------ EXERCISE INPUTS

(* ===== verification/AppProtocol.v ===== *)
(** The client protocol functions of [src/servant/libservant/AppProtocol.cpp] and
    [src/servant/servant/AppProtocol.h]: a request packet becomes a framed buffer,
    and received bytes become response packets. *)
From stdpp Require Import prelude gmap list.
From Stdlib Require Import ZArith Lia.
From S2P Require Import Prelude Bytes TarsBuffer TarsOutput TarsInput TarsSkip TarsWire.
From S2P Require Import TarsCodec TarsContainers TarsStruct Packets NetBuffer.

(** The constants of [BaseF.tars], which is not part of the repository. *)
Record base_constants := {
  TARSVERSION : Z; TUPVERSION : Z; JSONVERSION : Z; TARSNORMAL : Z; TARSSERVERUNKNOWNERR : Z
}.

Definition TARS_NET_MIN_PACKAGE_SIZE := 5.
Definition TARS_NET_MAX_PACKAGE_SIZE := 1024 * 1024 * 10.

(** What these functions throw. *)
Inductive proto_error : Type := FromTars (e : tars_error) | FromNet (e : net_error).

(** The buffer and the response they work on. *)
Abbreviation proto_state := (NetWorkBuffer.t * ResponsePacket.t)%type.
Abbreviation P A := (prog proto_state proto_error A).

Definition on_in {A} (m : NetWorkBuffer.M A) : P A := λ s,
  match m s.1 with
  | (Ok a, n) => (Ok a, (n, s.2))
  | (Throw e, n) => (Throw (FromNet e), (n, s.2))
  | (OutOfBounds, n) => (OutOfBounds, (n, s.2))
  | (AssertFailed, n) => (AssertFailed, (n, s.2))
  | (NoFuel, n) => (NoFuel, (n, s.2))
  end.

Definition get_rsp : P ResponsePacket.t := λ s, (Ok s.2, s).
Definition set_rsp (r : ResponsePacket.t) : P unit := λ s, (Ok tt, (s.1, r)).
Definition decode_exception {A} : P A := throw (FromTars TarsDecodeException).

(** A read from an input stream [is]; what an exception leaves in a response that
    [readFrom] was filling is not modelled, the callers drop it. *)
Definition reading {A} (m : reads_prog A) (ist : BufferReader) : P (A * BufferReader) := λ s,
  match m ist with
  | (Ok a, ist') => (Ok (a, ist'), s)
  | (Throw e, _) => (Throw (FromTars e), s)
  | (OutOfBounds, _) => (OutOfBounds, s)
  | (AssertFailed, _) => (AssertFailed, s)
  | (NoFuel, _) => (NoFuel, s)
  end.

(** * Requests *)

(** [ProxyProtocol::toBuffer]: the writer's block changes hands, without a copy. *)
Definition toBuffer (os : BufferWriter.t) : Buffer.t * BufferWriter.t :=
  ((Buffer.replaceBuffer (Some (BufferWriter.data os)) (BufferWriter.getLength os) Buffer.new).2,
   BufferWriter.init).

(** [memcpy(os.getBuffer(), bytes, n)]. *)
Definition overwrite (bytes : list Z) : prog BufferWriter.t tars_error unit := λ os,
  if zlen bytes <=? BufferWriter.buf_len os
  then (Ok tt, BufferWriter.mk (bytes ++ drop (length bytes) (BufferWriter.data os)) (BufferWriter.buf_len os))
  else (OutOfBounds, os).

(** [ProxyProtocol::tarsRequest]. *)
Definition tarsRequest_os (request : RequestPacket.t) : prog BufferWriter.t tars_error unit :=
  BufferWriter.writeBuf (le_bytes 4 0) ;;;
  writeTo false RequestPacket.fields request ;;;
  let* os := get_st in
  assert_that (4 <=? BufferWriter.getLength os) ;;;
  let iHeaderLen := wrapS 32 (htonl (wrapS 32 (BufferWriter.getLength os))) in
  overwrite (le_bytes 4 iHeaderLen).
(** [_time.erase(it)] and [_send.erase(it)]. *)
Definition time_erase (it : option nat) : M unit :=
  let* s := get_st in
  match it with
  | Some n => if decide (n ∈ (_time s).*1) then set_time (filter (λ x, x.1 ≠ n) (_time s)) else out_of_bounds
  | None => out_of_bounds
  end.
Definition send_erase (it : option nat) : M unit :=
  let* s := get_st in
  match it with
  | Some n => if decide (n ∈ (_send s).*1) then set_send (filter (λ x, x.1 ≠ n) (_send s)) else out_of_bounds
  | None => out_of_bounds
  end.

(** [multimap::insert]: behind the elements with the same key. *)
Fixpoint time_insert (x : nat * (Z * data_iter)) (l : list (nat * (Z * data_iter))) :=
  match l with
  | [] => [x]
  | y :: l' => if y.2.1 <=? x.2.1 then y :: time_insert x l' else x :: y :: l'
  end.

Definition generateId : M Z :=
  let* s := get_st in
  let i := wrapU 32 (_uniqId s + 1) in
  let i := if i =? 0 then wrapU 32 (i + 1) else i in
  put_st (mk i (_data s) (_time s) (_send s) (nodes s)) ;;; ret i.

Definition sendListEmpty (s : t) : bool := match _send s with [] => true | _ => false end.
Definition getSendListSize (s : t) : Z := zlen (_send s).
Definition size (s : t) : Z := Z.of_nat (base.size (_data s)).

------------

WHAT YOU WILL DO:
Give back exactly the lines from the one containing "(NoFuel, _) => (NoFuel, s)" through the end of the listing above, with both ends included and nothing added.

THE ANSWER:
  | (NoFuel, _) => (NoFuel, s)
  end.

(** * Requests *)

(** [ProxyProtocol::toBuffer]: the writer's block changes hands, without a copy. *)
Definition toBuffer (os : BufferWriter.t) : Buffer.t * BufferWriter.t :=
  ((Buffer.replaceBuffer (Some (BufferWriter.data os)) (BufferWriter.getLength os) Buffer.new).2,
   BufferWriter.init).

(** [memcpy(os.getBuffer(), bytes, n)]. *)
Definition overwrite (bytes : list Z) : prog BufferWriter.t tars_error unit := λ os,
  if zlen bytes <=? BufferWriter.buf_len os
  then (Ok tt, BufferWriter.mk (bytes ++ drop (length bytes) (BufferWriter.data os)) (BufferWriter.buf_len os))
  else (OutOfBounds, os).

(** [ProxyProtocol::tarsRequest]. *)
Definition tarsRequest_os (request : RequestPacket.t) : prog BufferWriter.t tars_error unit :=
  BufferWriter.writeBuf (le_bytes 4 0) ;;;
  writeTo false RequestPacket.fields request ;;;
  let* os := get_st in
  assert_that (4 <=? BufferWriter.getLength os) ;;;
  let iHeaderLen := wrapS 32 (htonl (wrapS 32 (BufferWriter.getLength os))) in
  overwrite (le_bytes 4 iHeaderLen).
(** [_time.erase(it)] and [_send.erase(it)]. *)
Definition time_erase (it : option nat) : M unit :=
  let* s := get_st in
  match it with
  | Some n => if decide (n ∈ (_time s).*1) then set_time (filter (λ x, x.1 ≠ n) (_time s)) else out_of_bounds
  | None => out_of_bounds
  end.
Definition send_erase (it : option nat) : M unit :=
  let* s := get_st in
  match it with
  | Some n => if decide (n ∈ (_send s).*1) then set_send (filter (λ x, x.1 ≠ n) (_send s)) else out_of_bounds
  | None => out_of_bounds
  end.

(** [multimap::insert]: behind the elements with the same key. *)
Fixpoint time_insert (x : nat * (Z * data_iter)) (l : list (nat * (Z * data_iter))) :=
  match l with
  | [] => [x]
  | y :: l' => if y.2.1 <=? x.2.1 then y :: time_insert x l' else x :: y :: l'
  end.

Definition generateId : M Z :=
  let* s := get_st in
  let i := wrapU 32 (_uniqId s + 1) in
  let i := if i =? 0 then wrapU 32 (i + 1) else i in
  put_st (mk i (_data s) (_time s) (_send s) (nodes s)) ;;; ret i.

Definition sendListEmpty (s : t) : bool := match _send s with [] => true | _ => false end.
Definition getSendListSize (s : t) : Z := zlen (_send s).
Definition size (s : t) : Z := Z.of_nat (base.size (_data s)).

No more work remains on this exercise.